-- Opening Marker --

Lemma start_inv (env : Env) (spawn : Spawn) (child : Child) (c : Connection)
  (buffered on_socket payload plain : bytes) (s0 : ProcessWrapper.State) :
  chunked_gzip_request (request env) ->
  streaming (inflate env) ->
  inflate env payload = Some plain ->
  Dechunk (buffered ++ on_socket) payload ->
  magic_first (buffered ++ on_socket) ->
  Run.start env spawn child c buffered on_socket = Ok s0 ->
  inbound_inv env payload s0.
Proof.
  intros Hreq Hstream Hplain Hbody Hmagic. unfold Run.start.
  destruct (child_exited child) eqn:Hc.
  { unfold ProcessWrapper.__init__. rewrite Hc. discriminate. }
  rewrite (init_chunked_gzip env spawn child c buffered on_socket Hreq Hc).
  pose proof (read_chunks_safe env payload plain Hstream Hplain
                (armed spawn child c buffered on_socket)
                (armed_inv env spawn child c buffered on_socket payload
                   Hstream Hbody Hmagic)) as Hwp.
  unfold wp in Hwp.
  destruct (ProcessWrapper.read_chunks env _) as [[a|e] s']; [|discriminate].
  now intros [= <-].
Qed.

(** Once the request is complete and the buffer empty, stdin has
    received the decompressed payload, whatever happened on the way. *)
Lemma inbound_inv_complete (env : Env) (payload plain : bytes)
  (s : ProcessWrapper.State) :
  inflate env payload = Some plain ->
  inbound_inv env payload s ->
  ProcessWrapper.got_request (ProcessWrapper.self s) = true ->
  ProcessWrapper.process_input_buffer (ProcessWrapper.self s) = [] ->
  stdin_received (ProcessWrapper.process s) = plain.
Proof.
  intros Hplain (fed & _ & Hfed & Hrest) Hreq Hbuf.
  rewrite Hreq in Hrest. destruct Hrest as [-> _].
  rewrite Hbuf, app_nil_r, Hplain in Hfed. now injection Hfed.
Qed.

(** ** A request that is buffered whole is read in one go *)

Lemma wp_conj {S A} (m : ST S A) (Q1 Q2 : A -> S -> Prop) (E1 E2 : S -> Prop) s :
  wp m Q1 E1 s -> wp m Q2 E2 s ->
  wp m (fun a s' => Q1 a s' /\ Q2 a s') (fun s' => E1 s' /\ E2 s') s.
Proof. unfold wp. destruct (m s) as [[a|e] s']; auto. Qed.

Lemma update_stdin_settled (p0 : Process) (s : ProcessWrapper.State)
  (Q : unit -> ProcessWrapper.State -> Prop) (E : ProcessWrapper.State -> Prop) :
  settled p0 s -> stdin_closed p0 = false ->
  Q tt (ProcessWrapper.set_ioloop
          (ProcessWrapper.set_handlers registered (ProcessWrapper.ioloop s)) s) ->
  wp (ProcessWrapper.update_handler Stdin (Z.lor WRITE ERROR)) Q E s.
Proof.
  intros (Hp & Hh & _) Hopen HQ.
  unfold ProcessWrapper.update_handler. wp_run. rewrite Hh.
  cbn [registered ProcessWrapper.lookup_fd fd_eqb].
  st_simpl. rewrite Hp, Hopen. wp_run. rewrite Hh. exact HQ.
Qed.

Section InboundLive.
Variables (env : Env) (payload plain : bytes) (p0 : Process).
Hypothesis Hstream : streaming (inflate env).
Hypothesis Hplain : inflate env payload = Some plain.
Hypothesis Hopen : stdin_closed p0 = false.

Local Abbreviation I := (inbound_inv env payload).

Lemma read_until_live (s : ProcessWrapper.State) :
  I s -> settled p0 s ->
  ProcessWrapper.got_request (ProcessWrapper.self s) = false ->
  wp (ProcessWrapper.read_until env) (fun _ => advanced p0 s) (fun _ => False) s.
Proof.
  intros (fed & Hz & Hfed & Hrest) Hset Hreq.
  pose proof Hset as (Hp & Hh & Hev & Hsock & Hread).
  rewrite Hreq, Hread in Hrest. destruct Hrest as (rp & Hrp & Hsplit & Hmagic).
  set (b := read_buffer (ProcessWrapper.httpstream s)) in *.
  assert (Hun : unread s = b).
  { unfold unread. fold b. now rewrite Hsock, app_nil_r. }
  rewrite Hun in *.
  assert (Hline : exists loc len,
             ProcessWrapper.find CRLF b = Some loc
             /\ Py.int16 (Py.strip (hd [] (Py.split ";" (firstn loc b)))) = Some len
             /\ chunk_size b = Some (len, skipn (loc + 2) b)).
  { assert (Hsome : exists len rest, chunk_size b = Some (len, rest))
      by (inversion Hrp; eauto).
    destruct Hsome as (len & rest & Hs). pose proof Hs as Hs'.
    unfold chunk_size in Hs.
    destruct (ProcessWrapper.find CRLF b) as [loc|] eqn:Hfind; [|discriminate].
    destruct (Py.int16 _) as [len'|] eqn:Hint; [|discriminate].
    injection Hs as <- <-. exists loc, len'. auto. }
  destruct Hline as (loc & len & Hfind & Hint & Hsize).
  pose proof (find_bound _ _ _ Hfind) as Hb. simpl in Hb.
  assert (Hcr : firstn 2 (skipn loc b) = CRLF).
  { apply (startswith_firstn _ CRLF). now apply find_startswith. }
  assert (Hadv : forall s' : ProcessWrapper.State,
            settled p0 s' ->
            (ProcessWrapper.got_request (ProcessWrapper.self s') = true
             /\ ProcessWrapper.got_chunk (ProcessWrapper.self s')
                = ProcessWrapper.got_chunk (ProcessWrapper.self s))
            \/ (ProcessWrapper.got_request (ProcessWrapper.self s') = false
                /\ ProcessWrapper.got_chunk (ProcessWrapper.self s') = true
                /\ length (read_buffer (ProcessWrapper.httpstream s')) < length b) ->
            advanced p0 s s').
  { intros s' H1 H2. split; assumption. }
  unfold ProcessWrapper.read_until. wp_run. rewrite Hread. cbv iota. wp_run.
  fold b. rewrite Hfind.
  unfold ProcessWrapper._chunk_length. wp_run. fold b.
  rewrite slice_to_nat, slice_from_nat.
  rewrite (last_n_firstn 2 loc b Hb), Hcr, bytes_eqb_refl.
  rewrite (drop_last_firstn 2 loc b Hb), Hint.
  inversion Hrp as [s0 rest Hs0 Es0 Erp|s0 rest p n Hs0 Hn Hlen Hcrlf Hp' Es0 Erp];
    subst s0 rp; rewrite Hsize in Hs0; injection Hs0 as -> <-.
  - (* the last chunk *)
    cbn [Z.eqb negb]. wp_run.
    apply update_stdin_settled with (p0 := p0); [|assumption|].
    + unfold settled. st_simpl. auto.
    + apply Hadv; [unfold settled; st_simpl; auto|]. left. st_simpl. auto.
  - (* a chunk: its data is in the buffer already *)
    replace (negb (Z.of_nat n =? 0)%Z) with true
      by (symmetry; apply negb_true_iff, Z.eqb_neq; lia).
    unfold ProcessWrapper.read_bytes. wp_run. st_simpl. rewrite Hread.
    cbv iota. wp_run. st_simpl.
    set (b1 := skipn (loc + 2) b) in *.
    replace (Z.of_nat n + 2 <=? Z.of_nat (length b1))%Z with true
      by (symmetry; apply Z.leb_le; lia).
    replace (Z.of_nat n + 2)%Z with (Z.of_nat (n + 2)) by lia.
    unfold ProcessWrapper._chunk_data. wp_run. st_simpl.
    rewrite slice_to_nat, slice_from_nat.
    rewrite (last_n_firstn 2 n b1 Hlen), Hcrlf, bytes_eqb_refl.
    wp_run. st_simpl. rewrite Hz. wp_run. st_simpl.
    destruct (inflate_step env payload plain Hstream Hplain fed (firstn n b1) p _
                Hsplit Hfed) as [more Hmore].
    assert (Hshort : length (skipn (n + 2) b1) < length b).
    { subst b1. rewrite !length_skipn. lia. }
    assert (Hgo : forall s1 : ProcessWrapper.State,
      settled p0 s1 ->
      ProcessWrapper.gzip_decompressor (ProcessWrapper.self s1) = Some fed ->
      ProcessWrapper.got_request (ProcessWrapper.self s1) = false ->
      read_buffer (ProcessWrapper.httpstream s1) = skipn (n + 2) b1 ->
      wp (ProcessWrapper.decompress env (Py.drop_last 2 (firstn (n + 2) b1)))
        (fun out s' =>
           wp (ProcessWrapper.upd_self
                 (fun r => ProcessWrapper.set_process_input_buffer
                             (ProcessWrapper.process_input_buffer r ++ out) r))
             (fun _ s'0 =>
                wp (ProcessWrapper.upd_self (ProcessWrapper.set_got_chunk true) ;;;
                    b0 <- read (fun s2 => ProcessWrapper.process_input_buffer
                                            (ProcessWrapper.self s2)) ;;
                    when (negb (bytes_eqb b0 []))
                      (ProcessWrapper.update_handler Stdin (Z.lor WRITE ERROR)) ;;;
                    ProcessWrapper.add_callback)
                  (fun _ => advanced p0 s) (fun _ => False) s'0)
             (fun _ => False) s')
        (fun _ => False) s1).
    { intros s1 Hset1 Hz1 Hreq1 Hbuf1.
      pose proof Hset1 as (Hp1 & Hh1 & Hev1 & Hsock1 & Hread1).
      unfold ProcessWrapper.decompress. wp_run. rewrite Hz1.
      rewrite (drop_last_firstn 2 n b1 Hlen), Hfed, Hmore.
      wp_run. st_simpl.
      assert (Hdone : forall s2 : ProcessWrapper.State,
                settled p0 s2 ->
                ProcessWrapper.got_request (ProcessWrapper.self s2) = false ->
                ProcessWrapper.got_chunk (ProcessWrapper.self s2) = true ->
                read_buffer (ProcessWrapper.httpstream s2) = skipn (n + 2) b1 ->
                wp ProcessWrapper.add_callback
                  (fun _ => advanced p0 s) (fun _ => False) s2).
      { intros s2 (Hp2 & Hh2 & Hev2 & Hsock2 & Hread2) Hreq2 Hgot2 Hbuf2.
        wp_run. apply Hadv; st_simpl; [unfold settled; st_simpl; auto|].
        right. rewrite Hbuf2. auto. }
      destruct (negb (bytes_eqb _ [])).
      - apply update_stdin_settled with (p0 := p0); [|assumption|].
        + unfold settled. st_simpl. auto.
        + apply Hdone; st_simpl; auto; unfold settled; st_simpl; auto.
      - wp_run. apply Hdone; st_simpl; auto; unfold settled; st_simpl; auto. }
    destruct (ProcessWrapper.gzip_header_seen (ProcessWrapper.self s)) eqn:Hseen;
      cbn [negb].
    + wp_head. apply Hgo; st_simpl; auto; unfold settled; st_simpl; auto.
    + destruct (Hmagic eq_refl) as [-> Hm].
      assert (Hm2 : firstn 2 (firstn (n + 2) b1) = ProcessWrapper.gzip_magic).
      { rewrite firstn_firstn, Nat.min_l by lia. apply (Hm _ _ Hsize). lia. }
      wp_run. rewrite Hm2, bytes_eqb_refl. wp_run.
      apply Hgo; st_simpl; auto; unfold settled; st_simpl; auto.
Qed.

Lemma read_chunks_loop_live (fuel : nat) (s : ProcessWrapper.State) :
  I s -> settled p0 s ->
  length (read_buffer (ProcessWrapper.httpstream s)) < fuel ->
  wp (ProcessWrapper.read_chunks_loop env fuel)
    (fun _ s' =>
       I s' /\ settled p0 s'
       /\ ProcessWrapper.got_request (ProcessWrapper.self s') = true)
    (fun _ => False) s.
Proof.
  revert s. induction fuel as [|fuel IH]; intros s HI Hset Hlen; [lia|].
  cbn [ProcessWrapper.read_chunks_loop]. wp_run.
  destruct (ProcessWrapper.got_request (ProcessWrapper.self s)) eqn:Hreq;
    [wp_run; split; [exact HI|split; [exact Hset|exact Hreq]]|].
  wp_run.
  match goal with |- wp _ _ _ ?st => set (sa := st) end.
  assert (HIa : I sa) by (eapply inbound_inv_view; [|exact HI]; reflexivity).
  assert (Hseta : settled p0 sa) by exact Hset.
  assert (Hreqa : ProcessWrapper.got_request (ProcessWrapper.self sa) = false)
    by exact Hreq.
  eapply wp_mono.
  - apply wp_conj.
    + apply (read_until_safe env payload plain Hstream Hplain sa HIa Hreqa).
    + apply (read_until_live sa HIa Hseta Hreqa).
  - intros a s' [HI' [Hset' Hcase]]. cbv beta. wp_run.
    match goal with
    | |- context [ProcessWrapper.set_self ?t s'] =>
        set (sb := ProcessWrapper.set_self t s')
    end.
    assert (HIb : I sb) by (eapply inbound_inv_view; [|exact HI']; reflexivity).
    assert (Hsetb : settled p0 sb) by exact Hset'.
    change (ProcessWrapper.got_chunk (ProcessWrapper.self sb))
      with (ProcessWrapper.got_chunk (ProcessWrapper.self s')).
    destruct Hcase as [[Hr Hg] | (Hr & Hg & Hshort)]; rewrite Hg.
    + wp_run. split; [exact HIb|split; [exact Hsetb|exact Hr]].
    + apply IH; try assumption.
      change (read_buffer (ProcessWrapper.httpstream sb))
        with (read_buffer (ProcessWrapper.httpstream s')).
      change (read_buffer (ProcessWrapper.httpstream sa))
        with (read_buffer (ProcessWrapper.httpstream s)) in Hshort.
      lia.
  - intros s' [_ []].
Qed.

-- Closing Marker --

• [ASSIGNED TASK] Among the entries above, the line containing "Hstream Hbody Hmagic))", the line containing "Variables (env : Env)", and all lines between them are to be restated word for word; nothing else belongs in the reply.

• [EXPECTED ANSWER]
                   Hstream Hbody Hmagic)) as Hwp.
  unfold wp in Hwp.
  destruct (ProcessWrapper.read_chunks env _) as [[a|e] s']; [|discriminate].
  now intros [= <-].
Qed.

(** Once the request is complete and the buffer empty, stdin has
    received the decompressed payload, whatever happened on the way. *)
Lemma inbound_inv_complete (env : Env) (payload plain : bytes)
  (s : ProcessWrapper.State) :
  inflate env payload = Some plain ->
  inbound_inv env payload s ->
  ProcessWrapper.got_request (ProcessWrapper.self s) = true ->
  ProcessWrapper.process_input_buffer (ProcessWrapper.self s) = [] ->
  stdin_received (ProcessWrapper.process s) = plain.
Proof.
  intros Hplain (fed & _ & Hfed & Hrest) Hreq Hbuf.
  rewrite Hreq in Hrest. destruct Hrest as [-> _].
  rewrite Hbuf, app_nil_r, Hplain in Hfed. now injection Hfed.
Qed.

(** ** A request that is buffered whole is read in one go *)

Lemma wp_conj {S A} (m : ST S A) (Q1 Q2 : A -> S -> Prop) (E1 E2 : S -> Prop) s :
  wp m Q1 E1 s -> wp m Q2 E2 s ->
  wp m (fun a s' => Q1 a s' /\ Q2 a s') (fun s' => E1 s' /\ E2 s') s.
Proof. unfold wp. destruct (m s) as [[a|e] s']; auto. Qed.

Lemma update_stdin_settled (p0 : Process) (s : ProcessWrapper.State)
  (Q : unit -> ProcessWrapper.State -> Prop) (E : ProcessWrapper.State -> Prop) :
  settled p0 s -> stdin_closed p0 = false ->
  Q tt (ProcessWrapper.set_ioloop
          (ProcessWrapper.set_handlers registered (ProcessWrapper.ioloop s)) s) ->
  wp (ProcessWrapper.update_handler Stdin (Z.lor WRITE ERROR)) Q E s.
Proof.
  intros (Hp & Hh & _) Hopen HQ.
  unfold ProcessWrapper.update_handler. wp_run. rewrite Hh.
  cbn [registered ProcessWrapper.lookup_fd fd_eqb].
  st_simpl. rewrite Hp, Hopen. wp_run. rewrite Hh. exact HQ.
Qed.

Section InboundLive.
Variables (env : Env) (payload plain : bytes) (p0 : Process).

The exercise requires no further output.